• [PROBLEM] Copy, word for word, the lines of the entries below between the one with "label_repr : A" and the one with "(** * The interface", inclusive, and leave out everything else.

----

(* ===== verification/Categorize.v ===== *)
(** * Categorize: the label encoders of [src/adaptnlp/training/core.py]

    [Categorize] (lines 86-124) builds a vocabulary [classes] from an
    iterable of labels and its reverse mapping [o2i]; [MultiCategorize]
    (lines 127-152) reuses it for multi-label targets.  Labels are any type
    with the Python protocol the code relies on ([PyLabel]: [o == o], [<],
    [repr], [isinstance(o, str)]).  The reverse mapping is a [gmap]; Python
    integer indices into [classes] are [Z], read with [py_index]. *)

From stdpp Require Import base gmap strings list sorting pretty.
From Stdlib Require Import ZArith Lia.
From S2P Require Import Prelude.

(** * The Python protocol of a label *)

Class PyLabel (A : Type) := {
  label_self_eq : A → bool;            (** [o == o]: false only for NaN *)
  label_lt : A → A → bool;             (** [o1 < o2], the only test [sorted] uses *)
  label_repr : A → string;             (** [repr(o)], the message of [KeyError(o)] *)
  label_as_str : A → option string     (** [Some s] when [isinstance(o, str)] *)
}.

(** The order laws Python's [sorted] needs to return a sorted list. *)
Class PyLabelLaws (A : Type) `{PyLabel A} : Prop := {
  label_lt_irrefl x : label_lt x x = false;
  label_lt_trans x y z :
    label_lt x y = true → label_lt y z = true → label_lt x z = true;
  label_lt_total x y :
    label_self_eq x = true → label_self_eq y = true → x ≠ y →
    label_lt x y = true ∨ label_lt y x = true
}.

(** * The interface a label encoder offers its clients

    [show_batch] decodes targets through whatever encoder is attached to the
    loader bundle; it relies only on this interface. *)
Class LabelCodec (C X Y : Type) := {
  codec_wf : C → Prop;
  codec_encode : C → X → result Y;
  codec_decode : C → Y → result X
}.

Class LabelCodecLaws (C X Y : Type) `{LabelCodec C X Y} : Prop :=
  codec_roundtrip : ∀ c x y, codec_wf c → codec_encode c x = Ok y → codec_decode c y = Ok x.

(** * The label types of the tasks: strings and ints *)

Lemma string_compare_refl s : String.compare s s = Eq.
Proof.
  induction s as [|a s IH]; simpl; [done|]. unfold Ascii.compare. by rewrite N.compare_refl.
Qed.

Lemma string_compare_lt_trans s1 s2 s3 :
  String.compare s1 s2 = Lt → String.compare s2 s3 = Lt → String.compare s1 s3 = Lt.
Proof.
  revert s2 s3; induction s1 as [|a s1 IH]; intros [|b s2] [|c s3]; simpl; try done.
  unfold Ascii.compare.
  destruct (N.compare_spec (Ascii.N_of_ascii a) (Ascii.N_of_ascii b)) as [Hab|Hab|Hab]; try done;
  destruct (N.compare_spec (Ascii.N_of_ascii b) (Ascii.N_of_ascii c)) as [Hbc|Hbc|Hbc]; try done;
  destruct (N.compare_spec (Ascii.N_of_ascii a) (Ascii.N_of_ascii c)) as [Hac|Hac|Hac]; try done;
  try lia; eauto.
Qed.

----

• [REPLY]
  label_repr : A → string;             (** [repr(o)], the message of [KeyError(o)] *)
  label_as_str : A → option string     (** [Some s] when [isinstance(o, str)] *)
}.

(** The order laws Python's [sorted] needs to return a sorted list. *)
Class PyLabelLaws (A : Type) `{PyLabel A} : Prop := {
  label_lt_irrefl x : label_lt x x = false;
  label_lt_trans x y z :
    label_lt x y = true → label_lt y z = true → label_lt x z = true;
  label_lt_total x y :
    label_self_eq x = true → label_self_eq y = true → x ≠ y →
    label_lt x y = true ∨ label_lt y x = true
}.

(** * The interface a label encoder offers its clients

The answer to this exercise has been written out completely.